Mrs. Nellie J. Kilgore, the mother of an illegitimate child, Wayne Tiller, born September 13, 1939, brought habeas corpus against Mr. and Mrs. J. W. Tiller, the parents of the child’s father, seeking to have the child’s custody awarded to her. The father at the hearing testified that he was the father of the child, that he had never been married to Mrs. Kilgore, that he had no legal interest in the boy, that he had made no claim and was not trying to claim the custody of Wayne Tiller.
The,Code, § 74-203, declares: “The mother of an illegitimate child shall be entitled to the possession of the child, unless the father shall legitimate him as before provided. Being the only recognized parent, she may exercise all the paternal power.” Under this, the prima facie right to the custody was in the mother. That provision, however, must be construed in connection with § 50-121, as follows: “In all writs of habeas corpus sued out on account of the detention of a wife or child, the court, on hearing all the facts, may exercise his discretion as to whom the custody of such wife or child shall be given, and shall have power to give such custody of a child to a third person.” Superimposed, however, is the principle, so often declared,' that the welfare and happiness of the child is the paramount consideration in a proceeding for his custody. Lamar v. Harris, 117 Ga. 993 (3) (44 S. E. 866); Hammond v. Murray, 151 Ga. 816 (108 S. E. 203). There was no evidence that the mother had ever surrendered her right to the custody of her child, nor did it demand a finding that she was not a fit and proper person to have his custody. While the judge has a *528large discretion in a case such as this, that discretion should be exercised in favor of the party having the legal right, unless the interest and welfare’ of the child justifies an award to another. Monk v. McDaniel, 116 Ga. 108 (4) (42 S. E. 360); Butts v. Griffith, 189 Ga. 296 (5 S. E. 2d, 907); Fowler v. Fowler, 190 Ga. 453 (9 S. E. 2d, 760).

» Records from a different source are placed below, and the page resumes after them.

(* ===== verification/Trace.v ===== *)
(** * Following a parameter through the graph

    [internal/graph/trace.go]: which expressions mention a tracked identifier,
    the hops a value takes out of a unit, the bounded depth-first search over
    them, and the chains it keeps. *)

From S2P Require Import Prelude GoStrings GoStrconv GoFloat GoSort Domain Store Contract Graph.

(** ** Expressions and identifiers *)

Definition minLooseComponent : nat := 3.

(** Does one tracked identifier, of components [want], occur in an expression of
    tokens [toks]? *)
Definition ident_matches (toks : list (list string)) (want : list string) : bool :=
  match want with
  | [] => false
  | [w] =>
      if String.length w <? minLooseComponent
      then existsb (λ comps, bool_decide (comps = [w])) toks
      else existsb (λ comps, hasComponentSuffix comps want) toks
  | _ => existsb (λ comps, hasComponentSuffix comps want) toks
  end.

Definition exprMatchesDirect (expr : string) (tracked : list string) : bool :=
  let toks := TokenComponents expr in
  match toks with
  | [] => false
  | _ => existsb (λ t, ident_matches toks (WordComponents t)) tracked
  end.

Definition maxAliasDepth : nat := 4.
Definition maxAliasTokens : nat := 32.

(** The state of the alias walk: tokens seen and counted. *)
Record alias_walk := { aw_visited : gset string; aw_considered : nat }.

An issue of fact was raised by the petition and answer. The result of that issue depended on the proofs submitted. The bill of exceptions contains the following: “After the evidence had closed and argument of counsel, his Honor Judge Arthur S. Oldham held up his decision, stating he wanted some further time to do some investigating of his own. This proceeding on the part of the trial judge was not done with the consent of plaintiff in error. The trial judge thereafter had an investigation made, and had witnesses interviewed, the names and number of same being unknown to plaintiff in error, without the right of plaintiff in error or her attorney being given an opportunity to cross-examine said witnesses, and without furnishing to plaintiff in error or her attorney the names of witnesses thus furnishing testimony; that after hearing said evidence and without giving the plaintiff an opportunity to rebut same, on May 27, 1942, the Honorable Arthur S. Oldham rendered his decision which had been reserved to that date, in which decision he ordered and adjudged that the custody of the minor child, Wayne Tiller, bo awarded to defendants in error, at the same time placing the costs upon plaintiff in error. To this decision the plaintiff in error excepted and now excepts and assigns as error, the same being contrary to law; that said verdict and judgment was illegally rendered, and based upon evidence considered by the court which was not a part of the record in said case, and with no opportunity for plaintiff in error to even know witnesses furnishing evidence, much less an opportunity to examine said witnesses or rebut their testimony.”
A fair interpretation of the above statement is that the judge's decision was not based alone on the testimony delivered on oath before him at a public trial, with both parties and their counsel present, but in part as the result of information obtained by him subsequently to the hearing, and on evidence furnished to him by unknown persons. In this he erred. However commendable the purpose of the judge in thus seeking all the 1 ight he could before *529reaching his conclusion, the method pursued by him was a violation of the law, from which injury to the losing party will be presumed. Atlantic & Birmingham Railway Co. v. Cordele, 125 Ga. 373 (54 S. E. 155). See also Alford v. Alford, 190 Ga. 562 (9 S. E. 2d, 895). Judgment reversed.
All the Justices concur.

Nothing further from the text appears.